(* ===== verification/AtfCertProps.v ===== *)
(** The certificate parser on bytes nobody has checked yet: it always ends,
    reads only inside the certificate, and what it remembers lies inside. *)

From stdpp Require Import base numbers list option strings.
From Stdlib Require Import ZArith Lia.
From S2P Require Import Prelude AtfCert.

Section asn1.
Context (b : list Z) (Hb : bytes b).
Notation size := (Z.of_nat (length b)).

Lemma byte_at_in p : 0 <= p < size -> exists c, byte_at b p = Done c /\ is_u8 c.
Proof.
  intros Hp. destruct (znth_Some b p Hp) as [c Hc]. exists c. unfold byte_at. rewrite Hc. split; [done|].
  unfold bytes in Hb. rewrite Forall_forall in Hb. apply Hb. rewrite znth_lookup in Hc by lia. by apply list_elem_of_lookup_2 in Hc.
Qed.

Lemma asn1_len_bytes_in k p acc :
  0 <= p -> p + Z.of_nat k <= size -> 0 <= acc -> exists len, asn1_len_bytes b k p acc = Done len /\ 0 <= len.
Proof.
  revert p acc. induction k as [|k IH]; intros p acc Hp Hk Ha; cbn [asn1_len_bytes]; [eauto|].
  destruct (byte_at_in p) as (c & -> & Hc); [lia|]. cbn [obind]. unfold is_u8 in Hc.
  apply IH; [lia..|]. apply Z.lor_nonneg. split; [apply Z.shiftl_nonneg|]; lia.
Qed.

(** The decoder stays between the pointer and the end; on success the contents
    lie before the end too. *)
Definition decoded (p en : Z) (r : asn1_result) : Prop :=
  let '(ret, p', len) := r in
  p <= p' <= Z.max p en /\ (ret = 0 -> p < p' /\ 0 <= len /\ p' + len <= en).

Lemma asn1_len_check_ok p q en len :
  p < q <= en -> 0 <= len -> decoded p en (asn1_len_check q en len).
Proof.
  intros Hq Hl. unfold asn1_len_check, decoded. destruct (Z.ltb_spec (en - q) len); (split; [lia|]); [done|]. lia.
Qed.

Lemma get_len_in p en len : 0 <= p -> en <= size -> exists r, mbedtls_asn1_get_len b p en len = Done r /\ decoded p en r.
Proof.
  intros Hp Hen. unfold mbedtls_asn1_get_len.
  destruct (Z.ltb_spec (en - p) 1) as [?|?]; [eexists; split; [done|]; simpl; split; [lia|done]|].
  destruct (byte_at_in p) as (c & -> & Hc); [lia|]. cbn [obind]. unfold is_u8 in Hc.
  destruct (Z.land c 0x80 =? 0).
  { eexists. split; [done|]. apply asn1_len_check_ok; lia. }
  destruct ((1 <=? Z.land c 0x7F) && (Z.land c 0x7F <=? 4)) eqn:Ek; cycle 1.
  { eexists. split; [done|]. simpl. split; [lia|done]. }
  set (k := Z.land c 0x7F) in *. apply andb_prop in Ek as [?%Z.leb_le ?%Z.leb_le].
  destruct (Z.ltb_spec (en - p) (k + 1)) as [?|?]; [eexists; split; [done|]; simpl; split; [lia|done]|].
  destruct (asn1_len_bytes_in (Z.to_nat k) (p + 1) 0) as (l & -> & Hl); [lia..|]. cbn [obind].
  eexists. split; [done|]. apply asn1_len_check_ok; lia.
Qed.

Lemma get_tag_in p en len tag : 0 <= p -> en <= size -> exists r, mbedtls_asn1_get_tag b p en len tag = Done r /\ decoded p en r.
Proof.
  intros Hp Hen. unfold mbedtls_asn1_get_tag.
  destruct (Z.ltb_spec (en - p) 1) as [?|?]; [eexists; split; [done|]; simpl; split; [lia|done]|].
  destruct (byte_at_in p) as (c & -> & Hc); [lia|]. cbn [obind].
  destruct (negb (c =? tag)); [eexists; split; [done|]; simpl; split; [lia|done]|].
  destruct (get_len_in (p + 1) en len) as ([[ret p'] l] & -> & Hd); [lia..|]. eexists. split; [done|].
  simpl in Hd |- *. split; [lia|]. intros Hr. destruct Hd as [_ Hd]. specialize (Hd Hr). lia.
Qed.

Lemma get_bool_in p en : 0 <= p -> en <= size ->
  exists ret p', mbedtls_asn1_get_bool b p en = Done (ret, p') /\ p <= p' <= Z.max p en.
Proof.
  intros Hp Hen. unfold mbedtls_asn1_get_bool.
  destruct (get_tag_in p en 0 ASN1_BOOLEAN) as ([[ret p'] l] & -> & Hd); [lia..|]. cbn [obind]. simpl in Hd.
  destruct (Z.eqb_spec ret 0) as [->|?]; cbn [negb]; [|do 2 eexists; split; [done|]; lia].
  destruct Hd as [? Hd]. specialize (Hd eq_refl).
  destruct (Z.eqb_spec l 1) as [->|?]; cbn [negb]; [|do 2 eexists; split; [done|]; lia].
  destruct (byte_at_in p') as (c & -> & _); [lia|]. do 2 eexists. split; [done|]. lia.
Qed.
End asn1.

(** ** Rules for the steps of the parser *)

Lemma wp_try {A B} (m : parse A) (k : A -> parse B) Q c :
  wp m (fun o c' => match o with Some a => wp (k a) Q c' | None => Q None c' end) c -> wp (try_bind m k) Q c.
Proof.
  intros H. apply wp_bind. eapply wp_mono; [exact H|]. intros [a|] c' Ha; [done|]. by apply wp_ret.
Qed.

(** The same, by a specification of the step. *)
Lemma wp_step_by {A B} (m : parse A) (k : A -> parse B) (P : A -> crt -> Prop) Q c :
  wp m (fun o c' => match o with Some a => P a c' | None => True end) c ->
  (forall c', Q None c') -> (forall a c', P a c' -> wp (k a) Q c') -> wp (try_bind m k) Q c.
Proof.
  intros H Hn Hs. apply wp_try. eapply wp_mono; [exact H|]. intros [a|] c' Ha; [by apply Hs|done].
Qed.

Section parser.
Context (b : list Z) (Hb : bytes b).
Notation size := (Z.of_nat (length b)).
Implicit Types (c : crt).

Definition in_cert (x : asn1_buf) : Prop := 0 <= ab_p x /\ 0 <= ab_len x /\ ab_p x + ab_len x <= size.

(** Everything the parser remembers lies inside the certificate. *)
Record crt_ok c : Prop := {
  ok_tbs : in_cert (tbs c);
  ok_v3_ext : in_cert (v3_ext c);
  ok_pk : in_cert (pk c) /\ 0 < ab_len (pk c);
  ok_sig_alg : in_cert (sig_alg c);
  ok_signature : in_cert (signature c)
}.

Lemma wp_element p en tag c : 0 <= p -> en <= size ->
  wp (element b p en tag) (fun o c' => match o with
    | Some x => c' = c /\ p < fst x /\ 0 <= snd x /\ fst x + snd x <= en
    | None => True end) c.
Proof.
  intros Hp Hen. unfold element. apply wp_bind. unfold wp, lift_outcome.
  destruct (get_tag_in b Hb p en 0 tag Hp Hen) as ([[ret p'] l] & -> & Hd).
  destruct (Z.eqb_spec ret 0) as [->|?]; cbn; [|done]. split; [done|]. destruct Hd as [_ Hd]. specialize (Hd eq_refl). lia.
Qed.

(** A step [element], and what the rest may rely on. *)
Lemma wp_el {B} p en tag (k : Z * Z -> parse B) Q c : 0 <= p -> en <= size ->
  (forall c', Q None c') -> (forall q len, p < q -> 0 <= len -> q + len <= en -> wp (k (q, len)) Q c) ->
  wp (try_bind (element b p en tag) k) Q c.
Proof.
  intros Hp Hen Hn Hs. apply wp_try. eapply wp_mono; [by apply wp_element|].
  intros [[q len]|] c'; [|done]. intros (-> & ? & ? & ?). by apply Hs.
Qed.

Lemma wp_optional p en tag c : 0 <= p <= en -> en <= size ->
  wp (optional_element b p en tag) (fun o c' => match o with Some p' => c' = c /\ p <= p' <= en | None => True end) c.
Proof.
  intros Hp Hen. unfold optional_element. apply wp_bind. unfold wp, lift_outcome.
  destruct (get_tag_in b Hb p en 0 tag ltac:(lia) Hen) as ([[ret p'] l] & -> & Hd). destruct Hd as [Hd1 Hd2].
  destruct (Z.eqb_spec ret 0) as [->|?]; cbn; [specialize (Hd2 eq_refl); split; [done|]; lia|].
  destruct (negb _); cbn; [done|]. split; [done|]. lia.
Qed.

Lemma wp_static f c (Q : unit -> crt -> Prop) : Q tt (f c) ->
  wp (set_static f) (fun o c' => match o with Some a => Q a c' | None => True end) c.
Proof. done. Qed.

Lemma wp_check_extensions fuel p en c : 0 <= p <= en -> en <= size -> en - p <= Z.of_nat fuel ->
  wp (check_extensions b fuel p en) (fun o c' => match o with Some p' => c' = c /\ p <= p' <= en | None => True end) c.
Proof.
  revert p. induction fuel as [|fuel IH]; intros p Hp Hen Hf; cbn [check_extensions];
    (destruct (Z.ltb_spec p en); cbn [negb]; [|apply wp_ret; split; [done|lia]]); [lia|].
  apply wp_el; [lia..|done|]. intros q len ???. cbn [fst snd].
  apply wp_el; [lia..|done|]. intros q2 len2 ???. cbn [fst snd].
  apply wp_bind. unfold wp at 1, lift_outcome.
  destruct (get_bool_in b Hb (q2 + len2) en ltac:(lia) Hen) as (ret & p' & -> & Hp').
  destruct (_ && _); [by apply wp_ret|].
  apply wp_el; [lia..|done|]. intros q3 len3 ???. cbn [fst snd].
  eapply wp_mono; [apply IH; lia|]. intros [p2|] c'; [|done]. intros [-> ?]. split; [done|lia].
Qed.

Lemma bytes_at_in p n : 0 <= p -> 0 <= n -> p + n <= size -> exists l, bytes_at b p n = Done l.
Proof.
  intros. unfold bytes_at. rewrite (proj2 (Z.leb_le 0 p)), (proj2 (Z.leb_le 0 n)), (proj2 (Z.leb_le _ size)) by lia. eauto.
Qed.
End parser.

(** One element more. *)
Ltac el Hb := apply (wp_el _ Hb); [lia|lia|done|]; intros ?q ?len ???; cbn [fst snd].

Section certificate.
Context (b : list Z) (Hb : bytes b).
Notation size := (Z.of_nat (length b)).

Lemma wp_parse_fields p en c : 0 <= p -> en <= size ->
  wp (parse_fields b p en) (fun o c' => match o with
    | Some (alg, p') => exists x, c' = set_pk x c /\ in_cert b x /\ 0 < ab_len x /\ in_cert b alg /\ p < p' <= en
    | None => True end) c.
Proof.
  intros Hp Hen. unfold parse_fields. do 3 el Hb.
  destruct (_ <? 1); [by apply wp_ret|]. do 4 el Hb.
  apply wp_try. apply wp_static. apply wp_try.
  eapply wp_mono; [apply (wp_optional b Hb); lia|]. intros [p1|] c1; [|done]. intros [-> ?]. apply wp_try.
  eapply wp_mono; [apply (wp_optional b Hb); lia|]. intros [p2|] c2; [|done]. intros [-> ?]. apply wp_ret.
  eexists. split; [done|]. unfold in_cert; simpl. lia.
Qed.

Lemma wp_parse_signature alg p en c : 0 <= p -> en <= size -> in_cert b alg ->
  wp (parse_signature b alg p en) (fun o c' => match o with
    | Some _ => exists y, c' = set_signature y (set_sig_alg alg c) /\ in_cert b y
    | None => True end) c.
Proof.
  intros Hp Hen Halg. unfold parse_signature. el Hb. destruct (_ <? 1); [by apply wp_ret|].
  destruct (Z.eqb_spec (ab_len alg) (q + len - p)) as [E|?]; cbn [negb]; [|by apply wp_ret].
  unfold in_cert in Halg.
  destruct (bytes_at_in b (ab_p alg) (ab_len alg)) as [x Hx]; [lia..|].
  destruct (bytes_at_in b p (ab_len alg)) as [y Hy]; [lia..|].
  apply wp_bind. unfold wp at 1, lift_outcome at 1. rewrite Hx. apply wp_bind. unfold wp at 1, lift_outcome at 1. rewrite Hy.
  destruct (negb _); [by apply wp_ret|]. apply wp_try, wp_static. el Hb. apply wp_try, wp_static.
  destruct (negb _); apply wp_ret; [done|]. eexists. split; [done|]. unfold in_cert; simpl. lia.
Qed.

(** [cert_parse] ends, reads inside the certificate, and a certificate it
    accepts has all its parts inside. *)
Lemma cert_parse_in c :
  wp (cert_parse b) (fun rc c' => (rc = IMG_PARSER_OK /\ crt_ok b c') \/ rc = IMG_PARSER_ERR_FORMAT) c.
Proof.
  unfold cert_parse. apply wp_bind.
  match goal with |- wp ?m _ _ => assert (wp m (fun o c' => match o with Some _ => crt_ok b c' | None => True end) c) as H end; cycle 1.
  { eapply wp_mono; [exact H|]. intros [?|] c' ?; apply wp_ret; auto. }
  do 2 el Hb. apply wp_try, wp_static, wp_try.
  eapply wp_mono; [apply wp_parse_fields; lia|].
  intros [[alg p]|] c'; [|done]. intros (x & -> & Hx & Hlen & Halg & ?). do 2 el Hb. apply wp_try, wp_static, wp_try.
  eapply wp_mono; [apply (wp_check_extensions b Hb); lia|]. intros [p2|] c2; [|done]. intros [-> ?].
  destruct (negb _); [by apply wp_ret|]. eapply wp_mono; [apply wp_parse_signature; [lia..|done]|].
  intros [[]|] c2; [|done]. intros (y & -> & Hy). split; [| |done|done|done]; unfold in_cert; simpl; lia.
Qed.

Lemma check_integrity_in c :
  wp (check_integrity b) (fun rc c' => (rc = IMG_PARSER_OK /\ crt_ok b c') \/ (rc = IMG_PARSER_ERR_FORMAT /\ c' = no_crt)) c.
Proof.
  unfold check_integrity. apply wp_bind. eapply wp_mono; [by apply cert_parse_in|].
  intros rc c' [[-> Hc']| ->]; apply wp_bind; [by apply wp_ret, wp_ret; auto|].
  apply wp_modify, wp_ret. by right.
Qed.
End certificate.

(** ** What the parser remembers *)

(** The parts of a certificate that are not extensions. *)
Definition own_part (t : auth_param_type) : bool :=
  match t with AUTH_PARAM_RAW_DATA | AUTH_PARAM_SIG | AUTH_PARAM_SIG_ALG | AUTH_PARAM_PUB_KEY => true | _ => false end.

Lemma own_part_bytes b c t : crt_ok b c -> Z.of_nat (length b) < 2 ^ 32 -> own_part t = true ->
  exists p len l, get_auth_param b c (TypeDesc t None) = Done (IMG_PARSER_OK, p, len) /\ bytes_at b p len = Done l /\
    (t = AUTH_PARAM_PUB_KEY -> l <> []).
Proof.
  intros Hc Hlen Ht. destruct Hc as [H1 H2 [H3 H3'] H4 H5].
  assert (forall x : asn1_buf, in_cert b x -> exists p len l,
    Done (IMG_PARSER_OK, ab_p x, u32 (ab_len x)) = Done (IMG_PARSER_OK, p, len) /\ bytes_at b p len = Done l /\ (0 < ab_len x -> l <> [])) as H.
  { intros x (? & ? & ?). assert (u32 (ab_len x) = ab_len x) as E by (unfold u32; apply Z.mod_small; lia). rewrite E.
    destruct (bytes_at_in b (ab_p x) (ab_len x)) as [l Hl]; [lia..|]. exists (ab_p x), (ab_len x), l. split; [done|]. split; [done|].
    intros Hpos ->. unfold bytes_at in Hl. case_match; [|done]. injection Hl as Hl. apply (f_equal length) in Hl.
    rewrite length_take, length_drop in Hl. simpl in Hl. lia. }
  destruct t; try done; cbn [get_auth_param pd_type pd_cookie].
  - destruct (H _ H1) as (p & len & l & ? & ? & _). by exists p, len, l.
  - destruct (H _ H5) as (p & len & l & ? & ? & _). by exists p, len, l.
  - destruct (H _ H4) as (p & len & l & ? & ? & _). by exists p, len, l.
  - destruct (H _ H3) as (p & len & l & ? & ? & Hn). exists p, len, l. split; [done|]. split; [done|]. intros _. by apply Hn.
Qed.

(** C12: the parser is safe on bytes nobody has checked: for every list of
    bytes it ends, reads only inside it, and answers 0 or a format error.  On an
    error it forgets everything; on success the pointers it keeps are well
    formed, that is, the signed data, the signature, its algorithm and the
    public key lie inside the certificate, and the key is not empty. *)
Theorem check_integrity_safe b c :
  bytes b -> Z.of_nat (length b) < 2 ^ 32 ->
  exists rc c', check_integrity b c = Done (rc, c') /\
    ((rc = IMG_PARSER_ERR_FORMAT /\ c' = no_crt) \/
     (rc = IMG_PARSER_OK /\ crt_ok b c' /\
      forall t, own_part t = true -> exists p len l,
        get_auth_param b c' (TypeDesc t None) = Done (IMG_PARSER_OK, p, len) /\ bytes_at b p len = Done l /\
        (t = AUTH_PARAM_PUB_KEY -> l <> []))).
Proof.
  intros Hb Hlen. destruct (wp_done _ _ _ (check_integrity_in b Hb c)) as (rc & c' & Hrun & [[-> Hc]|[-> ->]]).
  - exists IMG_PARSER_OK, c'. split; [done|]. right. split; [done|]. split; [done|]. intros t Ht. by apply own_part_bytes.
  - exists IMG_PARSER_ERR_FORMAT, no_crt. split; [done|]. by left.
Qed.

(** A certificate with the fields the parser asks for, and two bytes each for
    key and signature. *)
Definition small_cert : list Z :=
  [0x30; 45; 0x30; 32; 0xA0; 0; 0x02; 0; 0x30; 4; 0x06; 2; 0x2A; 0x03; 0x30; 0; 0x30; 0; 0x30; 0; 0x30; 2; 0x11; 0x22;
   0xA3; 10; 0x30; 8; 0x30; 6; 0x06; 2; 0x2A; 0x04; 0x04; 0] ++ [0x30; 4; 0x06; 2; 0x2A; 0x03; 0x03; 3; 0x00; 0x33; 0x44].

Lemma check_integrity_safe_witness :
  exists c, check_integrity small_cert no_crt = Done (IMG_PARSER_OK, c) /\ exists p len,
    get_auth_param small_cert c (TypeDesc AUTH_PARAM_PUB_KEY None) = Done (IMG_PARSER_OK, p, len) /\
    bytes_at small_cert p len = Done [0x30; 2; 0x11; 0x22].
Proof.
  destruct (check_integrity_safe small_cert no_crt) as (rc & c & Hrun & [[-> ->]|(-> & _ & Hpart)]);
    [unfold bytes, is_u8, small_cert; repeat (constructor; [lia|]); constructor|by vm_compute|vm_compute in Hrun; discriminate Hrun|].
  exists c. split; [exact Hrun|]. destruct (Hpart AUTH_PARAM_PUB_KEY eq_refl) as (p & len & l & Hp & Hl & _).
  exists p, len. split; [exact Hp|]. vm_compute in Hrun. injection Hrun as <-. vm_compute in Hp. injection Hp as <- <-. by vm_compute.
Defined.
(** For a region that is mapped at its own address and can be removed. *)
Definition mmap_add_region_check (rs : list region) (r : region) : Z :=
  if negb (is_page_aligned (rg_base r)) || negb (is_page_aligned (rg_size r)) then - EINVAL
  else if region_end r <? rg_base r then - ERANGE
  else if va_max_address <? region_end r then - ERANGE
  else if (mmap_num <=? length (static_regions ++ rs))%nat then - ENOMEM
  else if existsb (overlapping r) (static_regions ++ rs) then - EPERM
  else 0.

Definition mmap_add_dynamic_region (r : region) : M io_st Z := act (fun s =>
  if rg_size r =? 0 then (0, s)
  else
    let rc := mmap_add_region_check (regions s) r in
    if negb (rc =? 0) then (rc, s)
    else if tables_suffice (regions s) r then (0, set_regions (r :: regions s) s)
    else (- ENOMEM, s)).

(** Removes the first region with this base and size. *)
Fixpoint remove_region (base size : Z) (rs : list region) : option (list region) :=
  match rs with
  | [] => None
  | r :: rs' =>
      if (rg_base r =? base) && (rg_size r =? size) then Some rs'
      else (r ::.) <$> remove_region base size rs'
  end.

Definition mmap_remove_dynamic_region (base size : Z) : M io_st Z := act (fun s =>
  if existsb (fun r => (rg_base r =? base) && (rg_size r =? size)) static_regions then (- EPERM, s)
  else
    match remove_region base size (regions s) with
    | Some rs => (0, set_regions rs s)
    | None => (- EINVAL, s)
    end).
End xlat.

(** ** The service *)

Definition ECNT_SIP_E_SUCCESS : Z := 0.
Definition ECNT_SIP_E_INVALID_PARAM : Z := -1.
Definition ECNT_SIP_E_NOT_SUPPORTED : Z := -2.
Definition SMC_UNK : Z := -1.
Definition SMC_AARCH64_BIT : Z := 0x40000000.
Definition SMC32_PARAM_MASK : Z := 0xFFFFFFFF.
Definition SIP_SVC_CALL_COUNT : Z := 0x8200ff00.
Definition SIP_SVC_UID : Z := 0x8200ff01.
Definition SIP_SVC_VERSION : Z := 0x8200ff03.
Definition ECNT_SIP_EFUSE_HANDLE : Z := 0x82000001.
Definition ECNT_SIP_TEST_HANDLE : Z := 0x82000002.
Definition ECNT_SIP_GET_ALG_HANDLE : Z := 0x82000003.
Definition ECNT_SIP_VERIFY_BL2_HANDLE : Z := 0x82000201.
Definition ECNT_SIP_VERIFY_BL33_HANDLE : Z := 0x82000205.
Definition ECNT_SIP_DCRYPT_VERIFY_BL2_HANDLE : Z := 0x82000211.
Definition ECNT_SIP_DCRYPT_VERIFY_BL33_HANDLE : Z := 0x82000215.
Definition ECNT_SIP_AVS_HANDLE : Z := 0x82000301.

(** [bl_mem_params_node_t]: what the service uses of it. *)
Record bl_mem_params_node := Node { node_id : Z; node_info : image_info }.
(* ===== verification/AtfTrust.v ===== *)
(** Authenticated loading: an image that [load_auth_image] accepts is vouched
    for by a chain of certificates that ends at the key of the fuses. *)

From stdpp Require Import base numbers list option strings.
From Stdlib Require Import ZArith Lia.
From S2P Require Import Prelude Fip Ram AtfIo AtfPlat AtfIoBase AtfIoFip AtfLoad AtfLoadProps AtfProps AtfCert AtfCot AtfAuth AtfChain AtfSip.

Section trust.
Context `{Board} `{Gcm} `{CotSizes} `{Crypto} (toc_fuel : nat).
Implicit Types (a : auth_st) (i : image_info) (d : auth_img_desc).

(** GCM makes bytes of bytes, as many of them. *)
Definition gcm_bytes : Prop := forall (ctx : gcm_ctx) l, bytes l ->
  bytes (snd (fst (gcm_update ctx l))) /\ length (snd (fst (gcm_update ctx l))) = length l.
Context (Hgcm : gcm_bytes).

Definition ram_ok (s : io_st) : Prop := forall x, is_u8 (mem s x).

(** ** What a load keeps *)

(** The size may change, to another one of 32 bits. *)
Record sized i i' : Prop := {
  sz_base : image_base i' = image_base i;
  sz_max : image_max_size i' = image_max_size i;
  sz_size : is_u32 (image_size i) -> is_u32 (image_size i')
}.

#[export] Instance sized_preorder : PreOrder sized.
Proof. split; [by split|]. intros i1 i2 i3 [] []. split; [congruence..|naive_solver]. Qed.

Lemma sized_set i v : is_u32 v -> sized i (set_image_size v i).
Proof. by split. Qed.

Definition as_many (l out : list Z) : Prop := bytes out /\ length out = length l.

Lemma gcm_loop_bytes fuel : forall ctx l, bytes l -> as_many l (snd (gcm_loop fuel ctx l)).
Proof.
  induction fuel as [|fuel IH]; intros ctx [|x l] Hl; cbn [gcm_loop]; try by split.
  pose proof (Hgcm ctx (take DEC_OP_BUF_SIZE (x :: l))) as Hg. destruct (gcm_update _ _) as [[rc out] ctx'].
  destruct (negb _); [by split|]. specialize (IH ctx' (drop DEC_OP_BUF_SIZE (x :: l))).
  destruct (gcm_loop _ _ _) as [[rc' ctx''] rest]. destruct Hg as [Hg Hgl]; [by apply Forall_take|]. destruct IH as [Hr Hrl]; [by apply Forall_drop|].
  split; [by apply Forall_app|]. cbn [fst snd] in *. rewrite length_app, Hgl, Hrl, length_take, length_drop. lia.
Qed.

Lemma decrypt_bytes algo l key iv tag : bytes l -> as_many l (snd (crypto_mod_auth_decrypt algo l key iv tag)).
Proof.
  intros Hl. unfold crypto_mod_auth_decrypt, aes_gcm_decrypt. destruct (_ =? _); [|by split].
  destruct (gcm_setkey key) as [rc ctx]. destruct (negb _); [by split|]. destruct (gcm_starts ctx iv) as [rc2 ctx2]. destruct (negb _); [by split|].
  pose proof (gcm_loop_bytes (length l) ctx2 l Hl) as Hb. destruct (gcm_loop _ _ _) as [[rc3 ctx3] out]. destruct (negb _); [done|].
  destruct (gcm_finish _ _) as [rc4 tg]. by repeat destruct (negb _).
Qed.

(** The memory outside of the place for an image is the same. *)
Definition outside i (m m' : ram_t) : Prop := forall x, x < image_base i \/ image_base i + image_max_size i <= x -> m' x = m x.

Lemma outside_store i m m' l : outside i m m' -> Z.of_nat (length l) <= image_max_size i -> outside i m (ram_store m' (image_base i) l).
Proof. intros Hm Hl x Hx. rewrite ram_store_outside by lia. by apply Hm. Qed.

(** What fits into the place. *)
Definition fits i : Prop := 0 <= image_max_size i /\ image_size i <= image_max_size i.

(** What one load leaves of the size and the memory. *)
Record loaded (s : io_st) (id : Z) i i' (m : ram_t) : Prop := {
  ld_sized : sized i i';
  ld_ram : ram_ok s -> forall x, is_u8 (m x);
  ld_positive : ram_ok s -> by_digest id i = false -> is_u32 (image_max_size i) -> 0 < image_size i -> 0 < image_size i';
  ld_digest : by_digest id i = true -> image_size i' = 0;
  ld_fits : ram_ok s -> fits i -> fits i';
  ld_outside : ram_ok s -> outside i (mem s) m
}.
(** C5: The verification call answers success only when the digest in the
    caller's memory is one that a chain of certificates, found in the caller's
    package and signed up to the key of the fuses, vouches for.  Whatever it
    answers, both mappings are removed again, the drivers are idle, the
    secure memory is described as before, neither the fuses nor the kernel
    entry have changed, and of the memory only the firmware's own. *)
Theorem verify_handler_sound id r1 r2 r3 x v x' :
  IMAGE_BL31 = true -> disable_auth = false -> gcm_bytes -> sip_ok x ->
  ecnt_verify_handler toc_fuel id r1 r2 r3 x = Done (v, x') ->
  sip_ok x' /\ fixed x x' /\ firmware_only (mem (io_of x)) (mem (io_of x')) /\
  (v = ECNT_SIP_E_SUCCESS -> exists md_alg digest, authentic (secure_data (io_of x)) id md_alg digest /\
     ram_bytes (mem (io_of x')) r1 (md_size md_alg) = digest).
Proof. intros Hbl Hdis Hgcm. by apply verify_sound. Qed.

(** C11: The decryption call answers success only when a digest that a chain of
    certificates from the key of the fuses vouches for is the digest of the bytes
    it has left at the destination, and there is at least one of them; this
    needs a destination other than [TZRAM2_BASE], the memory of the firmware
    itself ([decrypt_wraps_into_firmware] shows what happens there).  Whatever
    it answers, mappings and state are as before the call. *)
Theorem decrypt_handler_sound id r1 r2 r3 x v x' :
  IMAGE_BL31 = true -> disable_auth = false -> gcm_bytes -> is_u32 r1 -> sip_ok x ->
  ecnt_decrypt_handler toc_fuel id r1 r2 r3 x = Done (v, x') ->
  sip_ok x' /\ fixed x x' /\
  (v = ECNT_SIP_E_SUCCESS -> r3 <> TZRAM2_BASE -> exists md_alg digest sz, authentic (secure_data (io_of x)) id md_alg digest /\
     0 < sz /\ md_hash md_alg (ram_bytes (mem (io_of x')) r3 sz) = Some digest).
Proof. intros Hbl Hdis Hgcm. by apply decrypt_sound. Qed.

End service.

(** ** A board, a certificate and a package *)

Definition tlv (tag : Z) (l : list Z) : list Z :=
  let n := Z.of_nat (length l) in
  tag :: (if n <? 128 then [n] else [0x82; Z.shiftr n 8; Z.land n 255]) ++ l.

------------------------------------------------

Using the entries above, repeat only the lines from the one containing "(** The size" through the one containing "destruct (gcm_loop _ _ _) as [[rc'", end lines included.

(** The size may change, to another one of 32 bits. *)
Record sized i i' : Prop := {
  sz_base : image_base i' = image_base i;
  sz_max : image_max_size i' = image_max_size i;
  sz_size : is_u32 (image_size i) -> is_u32 (image_size i')
}.

#[export] Instance sized_preorder : PreOrder sized.
Proof. split; [by split|]. intros i1 i2 i3 [] []. split; [congruence..|naive_solver]. Qed.

Lemma sized_set i v : is_u32 v -> sized i (set_image_size v i).
Proof. by split. Qed.

Definition as_many (l out : list Z) : Prop := bytes out /\ length out = length l.

Lemma gcm_loop_bytes fuel : forall ctx l, bytes l -> as_many l (snd (gcm_loop fuel ctx l)).
Proof.
  induction fuel as [|fuel IH]; intros ctx [|x l] Hl; cbn [gcm_loop]; try by split.
  pose proof (Hgcm ctx (take DEC_OP_BUF_SIZE (x :: l))) as Hg. destruct (gcm_update _ _) as [[rc out] ctx'].
  destruct (negb _); [by split|]. specialize (IH ctx' (drop DEC_OP_BUF_SIZE (x :: l))).
  destruct (gcm_loop _ _ _) as [[rc' ctx''] rest]. destruct Hg as [Hg Hgl]; [by apply Forall_take|]. destruct IH as [Hr Hrl]; [by apply Forall_drop|].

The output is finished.